Developers also object to government policies such as taxation of land purchases and landlord/tenant bills.
“On paper, lenders advertise 17 to 19 percent, but when you walk into a banking hall, mortgage financing comes with it over 24 percent including fees is unaffordable for many ordinary Ugandans,” says Nicholas Arinaitwe, executive director of the Real Estate Institute of East Africa.
Scarcity in Uganda
While Kampala has many commercial ell high-rise buildings, most developers are opting for low-cost short-term loans to fund them, according to Arinaitwe.
Uganda’s housing loan portfolio grew a meager 1.3 percent in the first four months of 2022, the BoU credit data. Residential mortgages increased to $15,767 billion ($4.2 billion) from $15,564 billion ($4.1 billion). Covid-19 pandemic.
“On the positive side, we are beginning to see a sustained increase in sector activity that is likely to continue in the long-term, driven by improvements in activity in other sectors of the economy,” says Mr. Mugabe.< /p>
George Odhiambo, Managing Director of Bank Populaire du Rwanda, notes that the demand for housing is there, but affordability remains a challenge due to the income disruption over the past two years.
< p>The Democratic Republic of the Congo has the largest deficit in affordable housing financing in the region with a deficit of four million units.
Tanzania follows with a deficit of three million units, Uganda with 2.4 million units and Rwanda second .3 million units and Kenya two million units.
In real terms, Uganda is reported to be producing an estimated 60,000 housing units against a demand of 200,000 housing units times per year.
Rwanda borrowed on concessional terms to create liquidity in commercial banks and begin offering long-term financing to the housing sector. The five-year, $150 million Rwanda Housing Finance Project, partially funded by the World Bank, has reduced commercial bank mortgage rates to an average of 15 percent per year.
“There are programs like that Rwanda Housing Finance Project goes up to 12.5 percent and there are peaks of 17 percent per year,” notes Mr. Odhiambo.
But he says housing loans are higher at 18 percent given the risks .
About 149,000 households in Rwanda have mortgages, according to FinScope 2020.
Low mortgage borrowing
In Kenya, the outstanding value of non-performing mortgage loans rose to Ksh 28.3 billion ( $241.88 million) from Ksh 27.8 billion ($237.6 million) in December 2020, according to the central bank.
The number of mortgage loans decreased to 26,723 from 26,971, which was mainly due to a higher number of mortgage loans repaid compared to the number of new mortgage loans granted in the year affected by the Covid-19 pandemic and lo w income levels.
The average mortgage interest rate rose from 10.9 percent to 11 .3 percent.
“Despite global bond and equity markets and geo-political tensions, we are confident that the East African real estate market offers clear value for investors seeking risk-adjusted returns in frontier markets such as Kenya, Tanzania and Uganda,” said Somaya Joshua, Head of Africa Regional Operations at Absa Corporate Investment Banking.
According to Cytonn Investments Ltd.
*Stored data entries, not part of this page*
(** * Uro: lexer, parser, IR lowering and x86-64 generator

    A shallow embedding of the [uro] package (tokens.py, lexer.py, ast.py,
    parser.py, ir.py, generator.py) and the properties of its specification.

    Python values are modelled as follows.
    - [str] is [string]; a character is a code point below 256.
    - [int] is [Z]; label counters, which start at 1 and only grow, are [N].
    - A raised exception is a value of [exn]; a call returns [res A].
    - The parser's functions call one another without bound; they are
      modelled with a number of nested calls allowed, and [None] is the
      outcome of a run that was allowed too few.
    - The token list the parser pops from is threaded explicitly.
    - The generator object is mutated in place: every method is a function
      from the generator to a result and the generator as the call left it,
      so that what a raising call did before it raised stays visible. *)

From Stdlib Require Import ZArith Lia Ascii String.
From stdpp Require Import base strings list gmap pretty sorting.

Set Warnings "-register-all".

Open Scope Z_scope.
Open Scope string_scope.
Open Scope list_scope.

(** ** Tokens, exceptions and results *)

(** tokens.py, the [TOKEN_...] constants. *)
Inductive TokenType :=
  | TOKEN_WHITESPACE | TOKEN_COMMENT | TOKEN_KEYWORD | TOKEN_NUMBER
  | TOKEN_STRING | TOKEN_IDENTIFIER | TOKEN_LBRACKET | TOKEN_RBRACKET
  | TOKEN_LCURLYBRACKET | TOKEN_RCURLYBRACKET | TOKEN_LSTRAIGHTBRACKET
  | TOKEN_RSTRAIGHTBRACKET | TOKEN_PERIOD | TOKEN_COMMA | TOKEN_EQUAL
  | TOKEN_GREATERTHAN | TOKEN_LESSTHAN | TOKEN_ASSIGN | TOKEN_COLON
  | TOKEN_SEMICOLON | TOKEN_MINUS | TOKEN_PLUS | TOKEN_ASTERISK
  | TOKEN_UNKNOWN | TOKEN_EMPTY | TOKEN_EOF.

Global Instance TokenType_eq_dec : EqDecision TokenType.
Proof. solve_decision. Defined.

(** tokens.py, [class Token]. *)
Record Token := mkToken { type : TokenType; value : string; line : Z }.

Global Instance Token_eq_dec : EqDecision Token.
Proof. solve_decision. Defined.

(** The exceptions the package raises, and the built-in ones its code can
    run into.  [ParseError_ token] is a constructed [ParseError]; the
    constructor that may raise [UnexpectedEOF] instead is [ParseError]
    below. *)
Inductive exn :=
  | ParseError_ (token : Token)
  | UnexpectedEOF
  | NotImplementedError
  | AssertionError
  | IndexError
  | KeyError (key : string)
  | ValueError (msg : string)
  | TypeError
  | AttributeError (attr : string).

Global Instance exn_eq_dec : EqDecision exn.
Proof. solve_decision. Defined.

(** How a call ends: it returns a value or raises. *)
Inductive res (A : Type) :=
  | Ok (a : A)
  | Raise (e : exn).
Arguments Ok {A} a.
Arguments Raise {A} e.

Definition res_bind {A B} (m : res A) (k : A -> res B) : res B :=
  match m with
  | Ok a => k a
  | Raise e => Raise e
  end.

Declare Scope res_scope.
Delimit Scope res_scope with res.
Notation "'let*' x ':=' m 'in' k" := (res_bind m (fun x => k))
  (at level 10, x pattern, m at level 100, k at level 200) : res_scope.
Investors in Kenya are expected to be more conservative in the housing market sector due to the upcoming August 9 general election.
The investor firm noted that its outlook for the REIT market is down due to the continued poor performance of the Fahari I -REIT, which is the only publicly traded instrument, “negative”. pick, a supportive framework needs to be in place to increase investment and increase appetite for the REIT market,” the firm said.
Read:High taxation, multiple land laws Curb Growth of Real Estate Investment Trusts
According to a regional real estate developer Saif Real Estate, investment by Kenyans in the diaspora could boost the local housing market in 2022.
Kenya’s real estate market is first Line a rental market as home ownership is unaffordable. It is estimated that only 20% of Kenyans living in urban areas own their homes.